Thursday, November 15, 2012

getting out of my own way..

so i've been kind of in this cloud, that more often than not decides to release a big bucket of fuck you rain droplets on my head from time to time, for about the past 2 months. granted i was going through a shitload of life changes, so of course i am bound to be stressed as haillll.

but it wasn't until recently that i figured out i am more motivated than EVER to start changing up my life now that i am finally PHYSICALLY where i want to be. after the news this weekend I realize with michele that life is too fucking short and fragile to not be happy, do what you love and spend it the way you want to.

SO. now instead of taking the slow and steady approach to change i normally do, i'm in the mood to that fast quickness chicago path. (youuu knowwww.) which, or me, means facing and tearing down the roadblocks i put up for myself when facing big, life altering choices over the past few years.. eek! So to get myself to where I want to be, I’m going to have to get past a few key issues..listed below are the ones i think are going to be my main ones:

exhibit a :: aversion to risk. yup, i know. MEEE afraid of RISK? sure when it comes to rollercoasters that are faster than the speed of light and throw you up and down and every which way possible, i am going to be alll up over and inside that (that's what she said.) But when it comes down to my own i am not a risk-tolerant person. i am always ten steps ahead because it makes me feel safe. i follow the rules because it is stable. i feel like i can’t take risks because i’ve got to pay bills, have insurance, need a guaranteed job, etc. And yet. And yet, and yet and yet. Sometimes, when you’re confronting life that is unhappy (but safe) or happy (but risky)–well, risk is starting to sound much more appealing. I can always find a way to pay my bills. but i'm starting to realize..i can’t always let my happiness and fulfillment fall at the feet of what’s safe. a fear of not being good enough. my social status was kind of weird-- i was popular enough to where everyone knew who i was, but smart enough to not get close to anyone too much & had one boyfriend straight thru high school which saved me from soooo much drama--anyway, i’ve never been the bottom of the heap, but I’m rarely at the top either. i woulod consider myself super witty, funny, charming, outgoing, smart, and respectful... but for some reason i don't think that all of those qualities are enough for the kinds of things i dream up. i mean, coupled with my risk aversion, my fear of not being good enough at the things I want to do has held me at bay for a long time. why? cus it has just always been easier to stay where I am, where i know i'm OK, than it is to put myself out there and be faced with the reality that i don’t have what it takes. but honestly, I’m strong enough to face rejection. ive got enough support to face the struggle. i would rather TRY and not be enough than not try.
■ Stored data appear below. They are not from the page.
Definition picsetmask (mask : Z) : M pic unit :=
  modify (fun s => MkPic mask (chips s));;
  outb (IO_PIC1 + 1) mask;;
  outb (IO_PIC2 + 1) (Z.shiftr mask 8).

Definition picenable (irq : Z) : M pic unit :=
  s ← get;
  picsetmask (u16 (Z.land (irqmask s) (Z.lnot (Z.shiftl 1 irq)))).

Definition picinit : M pic unit :=
  outb (IO_PIC1 + 1) 0xFF;;
  outb (IO_PIC2 + 1) 0xFF;;
  outb IO_PIC1 0x11;;
  outb (IO_PIC1 + 1) T_IRQ0;;
  outb (IO_PIC1 + 1) (Z.shiftl 1 IRQ_SLAVE);;
  outb (IO_PIC1 + 1) 0x3;;
  outb IO_PIC2 0x11;;
  outb (IO_PIC2 + 1) (T_IRQ0 + 8);;
  outb (IO_PIC2 + 1) IRQ_SLAVE;;
  outb (IO_PIC2 + 1) 0x3;;
  outb IO_PIC1 0x68;;
  outb IO_PIC1 0x0a;;
  outb IO_PIC2 0x68;;
  outb IO_PIC2 0x0a;;
  s ← get;
  when (negb (irqmask s =? 0xFFFF)) (picsetmask (irqmask s)).

(** Drivers ask for their interrupts one after the other. *)
Fixpoint picenable_all (irqs : list Z) : M pic unit :=
  match irqs with
  | [] => mret tt
  | irq :: rest => picenable irq;; picenable_all rest
  end.

(** ** What gets through *)

Definition chip_of (irq : Z) : Z := if irq <? 8 then IO_PIC1 else IO_PIC2.
Definition lets_through (w : W) (irq : Z) : bool := negb (Z.testbit (imr w (chip_of irq)) (irq mod 8)).
Definition vector (w : W) (irq : Z) : Z := base w (chip_of irq) + irq mod 8.

Context `{!ChipsOk W}.

Record set_up (s : pic) : Prop := {
  su_idle : idle (chips s) IO_PIC1 /\ idle (chips s) IO_PIC2;
  su_base : base (chips s) IO_PIC1 = T_IRQ0 /\ base (chips s) IO_PIC2 = T_IRQ0 + 8
}.

(** The chips have the mask of the kernel. *)
Definition masked (s : pic) : Prop :=
  0 <= irqmask s < 65536 /\ imr (chips s) IO_PIC1 = u8 (irqmask s) /\ imr (chips s) IO_PIC2 = u8 (Z.shiftr (irqmask s) 8).

Lemma chip1 : chip IO_PIC1. Proof. by left. Qed.
Lemma chip2 : chip IO_PIC2. Proof. by right. Qed.

Lemma picsetmask_ok mask s :
  set_up s -> 0 <= mask < 65536 ->
  exists s', picsetmask mask s = Ok tt s' /\ irqmask s' = mask /\ set_up s' /\ masked s'.
Proof.
  intros [[I1 I2] [B1 B2]] Hm. unfold picsetmask, outb. munfold. cbn [irqmask chips]. eexists. split; [reflexivity|].
  destruct (ocw1 (chips s) IO_PIC1 (u8 mask) chip1 I1) as (J1 & C1 & M1 & A1); [unfold is_byte, u8; lia|].
  destruct (A1 IO_PIC2 chip2 ltac:(done)) as (M2 & C2 & J2). set (w1 := out (IO_PIC1 + 1) (u8 mask) (chips s)) in *.
  destruct (ocw1 w1 IO_PIC2 (u8 (Z.shiftr mask 8)) chip2 (J2 I2)) as (J3 & C3 & M3 & A3); [unfold is_byte, u8; lia|].
  destruct (A3 IO_PIC1 chip1 ltac:(done)) as (M4 & C4 & J4). cbn [irqmask].
  split; [done|]. split; [split; cbn [chips]; split; auto; congruence|]. split; [done|]. cbn [chips irqmask]. split; [congruence|done].
Qed.

(** Clearing bits keeps sixteen bits. *)
Lemma land_u16 a c : 0 <= a < 65536 -> u16 (Z.land a c) = Z.land a c.
Proof.
  intros Ha. unfold u16. apply Z.bits_inj'. intros n Hn. destruct (Z.lt_ge_cases n 16) as [Hlt|Hge].
  - by rewrite Z.mod_pow2_bits_low by lia.
  - rewrite Z.mod_pow2_bits_high, Z.land_spec by lia. replace a with (a mod 2 ^ 16) by lia.
    by rewrite Z.mod_pow2_bits_high by lia.
Qed.

Lemma picenable_ok irq s :
  set_up s -> 0 <= irqmask s < 65536 -> 0 <= irq ->
  exists s', picenable irq s = Ok tt s' /\ set_up s' /\ masked s' /\
    irqmask s' = Z.land (irqmask s) (Z.lnot (Z.shiftl 1 irq)).
Proof.
  intros U Hm Hi. unfold picenable. erewrite bind_ok by reflexivity.
  pose proof (land_u16 (irqmask s) (Z.lnot (Z.shiftl 1 irq)) Hm) as E16.
  pose proof (u16_range (Z.land (irqmask s) (Z.lnot (Z.shiftl 1 irq)))) as Hr. rewrite E16 in Hr |- *.
  destruct (picsetmask_ok _ s U Hr) as (s' & E & Em & U' & M'). exists s'. by split_and!.
Qed.

Lemma picinit_ok s :
  0 <= irqmask s < 65535 ->
  exists s', picinit s = Ok tt s' /\ irqmask s' = irqmask s /\ set_up s' /\ masked s'.
Proof.
  intros Hm. unfold picinit, outb. do 14 (erewrite bind_ok by reflexivity; cbn [irqmask chips]).
  change (u8 0x11) with 0x11. change (u8 0x3) with 3. change (u8 0x68) with 0x68. change (u8 0x0a) with 0x0a.
  change (u8 (T_IRQ0 + 8)) with (T_IRQ0 + 8). change (u8 T_IRQ0) with T_IRQ0.
  set (w0 := out (IO_PIC2 + 1) (u8 0xFF) _).
  destruct (icw w0 IO_PIC1 T_IRQ0 (u8 (Z.shiftl 1 IRQ_SLAVE)) chip1) as (I1 & B1 & _ & _). set (w1 := out (IO_PIC1 + 1) 3 _) in *.
  destruct (icw w1 IO_PIC2 (T_IRQ0 + 8) (u8 IRQ_SLAVE) chip2) as (I2 & B2 & _ & A2). set (w2 := out (IO_PIC2 + 1) 3 _) in *.
  destruct (A2 IO_PIC1 chip1 ltac:(done)) as (_ & B3 & I3). specialize (I3 I1).
  destruct (ocw3 w2 IO_PIC1 0x68 chip1 I3 ltac:(by left)) as (I4 & B4 & _ & A4). set (w3 := out IO_PIC1 0x68 w2) in *.
  destruct (ocw3 w3 IO_PIC1 0x0a chip1 I4 ltac:(by right)) as (I5 & B5 & _ & A5). set (w4 := out IO_PIC1 0x0a w3) in *.
  destruct (A4 IO_PIC2 chip2 ltac:(done)) as (_ & B6 & I6). destruct (A5 IO_PIC2 chip2 ltac:(done)) as (_ & B7 & I7).
  specialize (I6 I2). specialize (I7 I6).
  destruct (ocw3 w4 IO_PIC2 0x68 chip2 I7 ltac:(by left)) as (I8 & B8 & _ & A8). set (w5 := out IO_PIC2 0x68 w4) in *.
  destruct (ocw3 w5 IO_PIC2 0x0a chip2 I8 ltac:(by right)) as (I9 & B9 & _ & A9). set (w6 := out IO_PIC2 0x0a w5) in *.
  destruct (A8 IO_PIC1 chip1 ltac:(done)) as (_ & B10 & I10). destruct (A9 IO_PIC1 chip1 ltac:(done)) as (_ & B11 & I11).
  erewrite bind_ok by reflexivity. cbn [irqmask]. rewrite (proj2 (Z.eqb_neq _ 0xFFFF)) by lia. cbn [negb when].
  destruct (picsetmask_ok (irqmask s) (MkPic (irqmask s) w6)) as (s' & E & Em & U & M); [|lia|by exists s'; split_and!].
  split; cbn [chips]; split; auto; congruence.
Qed.

Lemma picenable_all_ok irqs : forall s,
  set_up s -> masked s -> Forall (fun irq => 0 <= irq) irqs ->
  exists s', picenable_all irqs s = Ok tt s' /\ set_up s' /\ masked s' /\
    forall i, 0 <= i -> Z.testbit (irqmask s') i = Z.testbit (irqmask s) i && negb (bool_decide (i ∈ irqs)).
Proof.
  induction irqs as [|irq irqs IH]; intros s U M H.
  - exists s. split_and!; try done. intros i Hi. rewrite bool_decide_false by apply not_elem_of_nil. by rewrite andb_true_r.
  - apply Forall_cons in H as [Hi H]. destruct (picenable_ok irq s U ltac:(apply M) Hi) as (s1 & E1 & U1 & M1 & K1).
    destruct (IH s1 U1 M1 H) as (s2 & E2 & U2 & M2 & K2). exists s2. cbn [picenable_all]. rewrite (bind_ok _ _ _ _ _ E1).
    split_and!; try done. intros i Hi'. rewrite K2, K1, Z.land_spec, Z.lnot_spec, Z.shiftl_1_l, Z.pow2_bits_eqb by done.
    rewrite <- andb_assoc. f_equal. destruct (Z.eqb_spec irq i) as [->|Hne].
    + rewrite (bool_decide_true (i ∈ i :: irqs)) by left. done.
    + cbn [negb andb]. f_equal. apply bool_decide_ext. rewrite elem_of_cons. naive_solver.
Qed.

(** the 8259A let through what the drivers ask for.  After [picinit], from
    whatever state the chips were in, and [picenable] of any interrupts,
    exactly these and the line of the slave are unmasked, and each arrives as
    the trap 32 plus its number. *)
Theorem pic_lets_through irqs w :
  Forall (fun irq => 0 <= irq < 16) irqs ->
  exists s, (picinit;; picenable_all irqs) (MkPic initial_mask w) = Ok tt s /\
    Forall (fun irq => lets_through (chips s) irq = bool_decide (irq = IRQ_SLAVE \/ irq ∈ irqs) /\
      vector (chips s) irq = T_IRQ0 + irq) (seqZ 0 16).
Proof.
  intros H. destruct (picinit_ok (MkPic initial_mask w)) as (s1 & E1 & K1 & U1 & M1); [vm_compute; split; [discriminate|reflexivity]|].
  destruct (picenable_all_ok irqs s1 U1 M1) as (s2 & E2 & U2 & M2 & K2).
  { eapply Forall_impl; [exact H|]. by intros irq []. }
  exists s2. rewrite (bind_ok _ _ _ _ _ E1). split; [exact E2|]. apply Forall_forall. intros irq Hi. apply elem_of_seqZ in Hi.
  destruct M2 as (R2 & Mm1 & Mm2). destruct U2 as [_ [B1 B2]].
  assert (Hbit : Z.testbit (imr (chips s2) (chip_of irq)) (irq mod 8) = Z.testbit (irqmask s2) irq).
  { unfold chip_of. destruct (Z.ltb_spec irq 8) as [Hlt|Hge].
    - rewrite Mm1, Z.mod_small by lia. unfold u8. change 256 with (2 ^ 8). by rewrite Z.mod_pow2_bits_low by lia.
    - replace (irq mod 8) with (irq - 8) by lia.
      rewrite Mm2. unfold u8. change 256 with (2 ^ 8). rewrite Z.mod_pow2_bits_low, Z.shiftr_spec by lia. f_equal. lia. }
  split.
  - unfold lets_through. rewrite Hbit, K2, K1 by lia. cbn [irqmask].
    assert (Hs : Z.testbit initial_mask irq = negb (irq =? 2)).
    { assert (Hall : Forall (fun i => Z.testbit initial_mask i = negb (i =? 2)) (seqZ 0 16)) by (vm_compute; repeat constructor).
      rewrite Forall_forall in Hall. apply Hall, elem_of_seqZ. lia. }
    rewrite Hs, negb_andb, !negb_involutive. rewrite bool_decide_or. f_equal. unfold IRQ_SLAVE.
    destruct (Z.eqb_spec irq 2) as [->|Hne]; [by rewrite bool_decide_true|by rewrite bool_decide_false].
  - unfold vector, chip_of. destruct (Z.ltb_spec irq 8) as [Hlt|Hge]; [rewrite B1, Z.mod_small by lia; lia|].
    rewrite B2. lia.
Qed.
exhibit b :: obsessive compulsive person. i absolutely need to have EVERY.LITTLE.DETAIL. in place before I can so much as begin. Maybe it’s my years of marketing plans that require every little piece to be in place before you launch. Maybe it’s the obsessive, detail person in me coming out. Or maybe it’s just a stall tactic. But I always feel like I have to have every little tiny thing worked out before I can begin. I have to have it perfect before I can let it go into the world. Which has its place, admittedly. I’m never going to get rid of that impulse entirely. But at the same time, there are instances where just jumping in and figuring it out along the way can be a better solution. Like when you’re aching for a change in your life. Maybe now is the time to just throw some of this out into the universe and figure out the little details as I go.

exhibit c :: the feeling that I have to be the grown-up. i love my boyfriend, i love that he is the water sprinkling on me as the flowers. he is what helps me bloom. BUT. i sometimes feel because of our situation that i will not disclose-- that i have to be on top of things. by that I mean I feel like I have to be the one to maintain the stability of a traditional job.. he has a good job but he works soo many hours each week that it interferes with time for eachother, he hates that and threatens to leave it almost every other week.  but then that just feels like it puts more pressure on me to maintain my current one because it is in fact a very stable job.

i've actually been feeling this for quite a while now.. but this week is what really put me in a big giant spotlight. this is my one and only life. this is it. if i'm not happy, than how will i ever be ? if i want something diff for my life, i am the ONLY person who can make it happen. which means i need to get out of my own way, tear down those stupid roadblocks, and just jump in. here’s to a life that makes me happy and fulfilled and that’s worth looking forward to. Because only I can make it that way.

what about yall ?? what roadblocks are youuuu putting in the way of your happiness?